In the early afternoon we were welcome at Melsbroek located at the airport of Zaventem. We first got a brief tour when we arrived at the squadron building of the 15th Wing. There was already a nice plane in the first hangar which we visited. A French Hercules was pushed inside the hangar when we arrived; this was already a nice bonus during this base visit. After we had photographed the Hercules we walked into the next hangar. Here we found a Belgian Hercules inside the hangar. The photos of this Hercules were quite the same as the ones of the French Hercules. The only difference was that this Hercules was in maintenance and a few engineers were working on its engines. Next we would visit the engine shop of Melsbroek. The people up here are committed to maintain the engines of the Hercules and also the other types of aircraft. One of the engineers gave us a short tour and told us something about the engines of this heavy transport aircraft. Once outside again on the platform, we saw another Hercules and an Embrear 135. Furthermore there were also two police MD900 helicopters on this platform.

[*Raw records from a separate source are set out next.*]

Lemma Forall_alter_job (P : jobg -> Prop) f i (js : list jobg) :
  Forall P js -> (forall g, js !! i = Some g -> P g -> P (f g)) -> Forall P (alter f i js).
Proof.
  intros Hall Hf. apply Forall_lookup. intros j g' [[-> (g & Hg & ->)]|[_ Hg]]%lookup_alter_job.
  - apply Hf; [done|]. by eapply Forall_lookup_1.
  - by eapply Forall_lookup_1.
Qed.

Section ok.
Context {W : Type} {B : Backend W} {E : WorkerEnv W} {V : Leases W} {LL : LeaseLaws B V}.
Context (cfg : WorkerConfig) (handlers : gmap string (HandlerFunc W)) (outside : W -> W -> Prop).

(** Handlers and everything else use the backend as clients do. *)
Context (Hhandler : forall task h job w, handlers !! task = Some h -> lb_ok w -> later w (h job w).1).
Context (Houtside : forall w w', outside w w' -> lb_ok w -> later w w').

Abbreviation step := (ustep cfg handlers outside).
Implicit Types (u : run W) (g : jobg).

(** ** Room *)

(** Jobs the loop has leased and not started. *)
Definition claimed (m : mainpc) : list Job :=
  match m with MClaim _ jobs | MSpawn _ _ _ jobs => jobs | _ => [] end.

Definition room (u : run W) : Prop :=
  let n := Z.of_nat (count active (u_jobs u)) in
  match u_main u with
  | MRecover free => 0 < free /\ n + free <= wc_Concurrency cfg
  | MClaim free jobs => 0 < free /\ n + free <= wc_Concurrency cfg /\ Z.of_nat (length jobs) <= free
  | MSpawn _ _ _ todo => n + Z.of_nat (length todo) <= wc_Concurrency cfg
  | _ => n <= wc_Concurrency cfg
  end.

(** ** The calls of the backend *)

Lemma recover_half_ok free lr w : lb_ok w -> 0 < free ->
  let '(w', (_, (jobs, _))) := recover_half cfg free lr w in later w w' /\ new_leases V w w' free jobs.
Proof.
  intros Hok Hf. unfold recover_half. destruct (_ <=? _).
  - pose proof (law_RecoverExpired B V (wc_VisibilityTimeout cfg) (wc_ID cfg) free w Hok Hf) as Hl.
    destruct (be_RecoverExpired _ _ _ _) as [w' [jobs [e|]]]; done.
  - split; [done|]. split_and!; [cbn; lia | constructor | constructor].
Qed.

Lemma claim_half_ok free jobs0 w : lb_ok w -> Z.of_nat (length jobs0) <= free ->
  let '(w', (jobs, _)) := claim_half cfg free jobs0 w in later w w' /\
  exists new, jobs = jobs0 ++ new /\ new_leases V w w' (free - Z.of_nat (length jobs0)) new.
Proof.
  intros Hok Hf. unfold claim_half. destruct (Z.ltb_spec (Z.of_nat (length jobs0)) free) as [Hlt|Hge].
  - set (wait := if (0 <? length jobs0)%nat then 0 else _).
    pose proof (law_Claim B V (wc_ID cfg) (free - Z.of_nat (length jobs0)) wait w Hok ltac:(lia)) as Hl.
    destruct (be_Claim _ _ _ _) as [w' [jobs e]]. cbn in Hl. split; [apply Hl|]. exists jobs. split; [done | apply Hl].
  - split; [done|]. exists []. rewrite app_nil_r. split; [done|]. split_and!; [cbn; lia | constructor | constructor].
Qed.

(** What a goroutine's report says of its lease is true of it. *)
Definition truthful (w : W) (ev : event) : Prop :=
  match ev with
  | JobCompleted job | JobRetried job | JobDeadLettered job | JobLeaseLost job => over w (JLease job)
  | _ => True
  end.

Definition pc_true (w : W) (job : Job) (p : jpc) : Prop :=
  match p with
  | JRunning => is_Some (handlers !! Task job)
  | JRet err => loses err -> over w (JLease job)
  | _ => True
  end.

Definition cause_true (w : W) (job : Job) (c : option error) : Prop :=
  match c with
  | Some ErrShutdown | None => True
  | Some ErrLeaseLost => over w (JLease job)
  | Some _ => False
  end.

Definition done_true (w : W) (job : Job) (d : option (option error)) : Prop :=
  match d with Some err => ends err -> over w (JLease job) | None => True end.

Lemma acked_with_true w job err :
  (ends err -> over w (JLease job)) ->
  Forall (truthful w) (acked_with job err).1 /\ pc_true w job (acked_with job err).2.
Proof.
  intros H. destruct err as [e|]; cbn.
  - split; [by repeat constructor|]. intros Hl. apply H. by right.
  - split; [|done]. repeat constructor. apply H. by left.
Qed.

Lemma job_step_ok g w w' evs pc :
  lb_ok w -> issued w (JLease (g_job g)) -> pc_true w (g_job g) (g_pc g) ->
  cause_true w (g_job g) (g_cause g) -> done_true w (g_job g) (g_done g) ->
  job_step cfg handlers g w = Some (w', (evs, pc)) ->
  later w w' /\ Forall (truthful w') evs /\ pc_true w' (g_job g) pc /\ listed pc = true.
Proof.
  intros Hok Hiss Hpc Hcause Hdone Hs. unfold job_step in Hs. destruct (g_pc g) eqn:Epc; try done.
  - injection Hs as <- E1. unfold job_start in E1. split; [done|].
    destruct (_ <? _); [by simplify_eq|]. destruct (handlers !! _) eqn:Eh.
    + simplify_eq. cbn. rewrite Eh. split_and!; [by repeat constructor | by eauto | done].
    + destruct (_ <=? _); simplify_eq; [done|]. by repeat constructor.
  - destruct (handlers !! _) as [h|] eqn:Eh; [|done]. pose proof (Hhandler _ h (g_job g) w Eh Hok) as Hl.
    destruct (h (g_job g) w) as [w1 res]. simplify_eq. by repeat constructor.
  - injection Hs as <- E1. unfold job_ran in E1. split; [done|].
    destruct (g_cause g) as [c|] eqn:Ec; [simplify_eq|].
    + split_and!; [by repeat constructor | | done]. cbn in *. intros Hl. destruct c; try done.
    + destruct (ResErr res); simplify_eq; [|done]. split_and!; [by repeat constructor | |]; destruct (_ || _); done.
  - destruct be_AckBatch; [done|]. pose proof (law_Ack B V (g_job g) w Hok) as [Hl Hf].
    destruct (be_Ack (g_job g) w) as [w1 err]. cbn in Hl, Hf. injection Hs as <- Ea. split; [done|].
    destruct (acked_with_true w1 (g_job g) err (Hf Hiss)) as [H1 H2]. rewrite Ea in H1, H2.
    split_and!; [done | done|]. destruct err; cbn in Ea; by simplify_eq.
  - destruct (g_done g) as [err|] eqn:Ed; [|done]. injection Hs as <- E1. split; [done|].
    destruct (acked_with_true w (g_job g) err Hdone) as [H1 H2]. rewrite E1 in H1, H2.
    split_and!; [done | done|]. destruct err; cbn in E1; by simplify_eq.
  - injection Hs as E1. unfold job_retry in E1.
    pose proof (law_Retry B V (g_job g) (now w + NextDelay (wc_RetryPolicy cfg) (wrap64 (Attempt (g_job g) + 1)) (rand_Float64 w))
      w Hok) as [Hl Hf].
    destruct (be_Retry _ _ w) as [w1 [e|]]; simplify_eq; cbn in *; (split; [done|]).
    + split_and!; [by repeat constructor | | done]. intros H. apply Hf; [done | by right].
    + split_and!; [|done | done]. repeat constructor. apply Hf; [done | by left].
  - injection Hs as E1. unfold job_dead, deadLetter in E1.
    pose proof (law_DeadLetter B V (g_job g) reason w Hok) as [Hl Hf].
    destruct (be_DeadLetter _ _ w) as [w1 [e|]]; simplify_eq; cbn in *; (split; [done|]).
    + split_and!; [by repeat constructor | | done]. intros H. apply Hf; [done | by right].
    + split_and!; [|done | done]. repeat constructor. apply Hf; [done | by left].
Qed.

(** ** The invariant *)

Definition all_jobs (u : run W) : list Job := (g_job <$> u_jobs u) ++ claimed (u_main u).

(** Ack requests that are sent and not answered. *)
Definition requests (u : run W) : list nat :=
  u_acks u ++ match u_ackl u with ACollect batch => batch | ADeliver answers => answers.*1 | _ => [] end.

Definition unanswered (g : jobg) : Prop := g_pc g = JAckWait /\ g_done g = None.

Definition g_ok (w : W) (g : jobg) : Prop :=
  pc_true w (g_job g) (g_pc g) /\ cause_true w (g_job g) (g_cause g) /\ done_true w (g_job g) (g_done g) /\
  (unasked (g_pc g) = true -> g_done g = None).

(** An answer about goroutine [i]'s job. *)
Definition ans_ok (says : option error -> Prop) (u : run W) (a : nat * option error) : Prop :=
  exists g, u_jobs u !! a.1 = Some g /\ (says a.2 -> over (u_world u) (JLease (g_job g))).

Definition known (u : run W) (i : nat) : Prop := (i < length (u_jobs u))%nat.

Definition hb_ok (u : run W) (h : hbpc) : Prop :=
  match h with
  | HIdle => True
  | HRange todo seen => Forall (known u) (todo ++ seen)
  | HBatch held => Forall (known u) held
  | HEach batch rem errs rest =>
      exists done, batch = done ++ rem /\ Forall (known u) (batch ++ rest) /\ length errs = length done /\
        Forall (ans_ok loses u) (zip done errs)
  | HCancel answers rest => Forall (ans_ok loses u) answers /\ Forall (known u) rest
  | HStopped => u_stop u = true
  end.

Definition ackl_ok (u : run W) (a : ackpc) : Prop :=
  match a with
  | AOff => be_AckBatch = None /\ u_acks u = []
  | AIdle => is_Some be_AckBatch
  | ACollect batch => is_Some be_AckBatch /\ batch <> []
  | ADeliver answers => is_Some be_AckBatch /\ Forall (ans_ok ends u) answers
  | AStopped => is_Some be_AckBatch /\ u_stop u = true
  end.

The last hangar where we could have a look was the one of the Belgian Federal Police. This would be the highlight of my visit at Melsbroek since you do not often see these helicopters. Inside the hangar were two MD520N helicopters, a Cessna 182R and a MD900 helicopter. After a brief introduction by one of the pilots we were allowed tot photograph all the helicopters and planes inside this hangar. Although we were inside a hangar light conditions were pretty well; there was quite much light on the helicopters. This because the helicopters were painted white and the door of the hangar was fully made of glass. We had more than enough light on these helicopters and the pictures of these machines were beautiful. I was very happy with my pictures of the Cessna 182 because it was my first time ever I saw one. The ground crew moved a MD520N to a better position for us inside the hangar, sow we were able to make better pictures of it. They used some sort of forklift to move the helicopter. Our visit to Melsbroek became to an end after more than three hours. The hangar of the police was the last which visited and we walked back along the entire platform to the main entrance. On our way back we saw that there was a Hercules without engines was pulled out of the hangar; we also photographed this aircraft. There were also a few old aircraft preserved next to the barracks on the other side of the base. After we took some pictures of these aircraft, our base visit really came to an end. The visit to Melsbroek was small, but nevertheless I took some surprising pictures.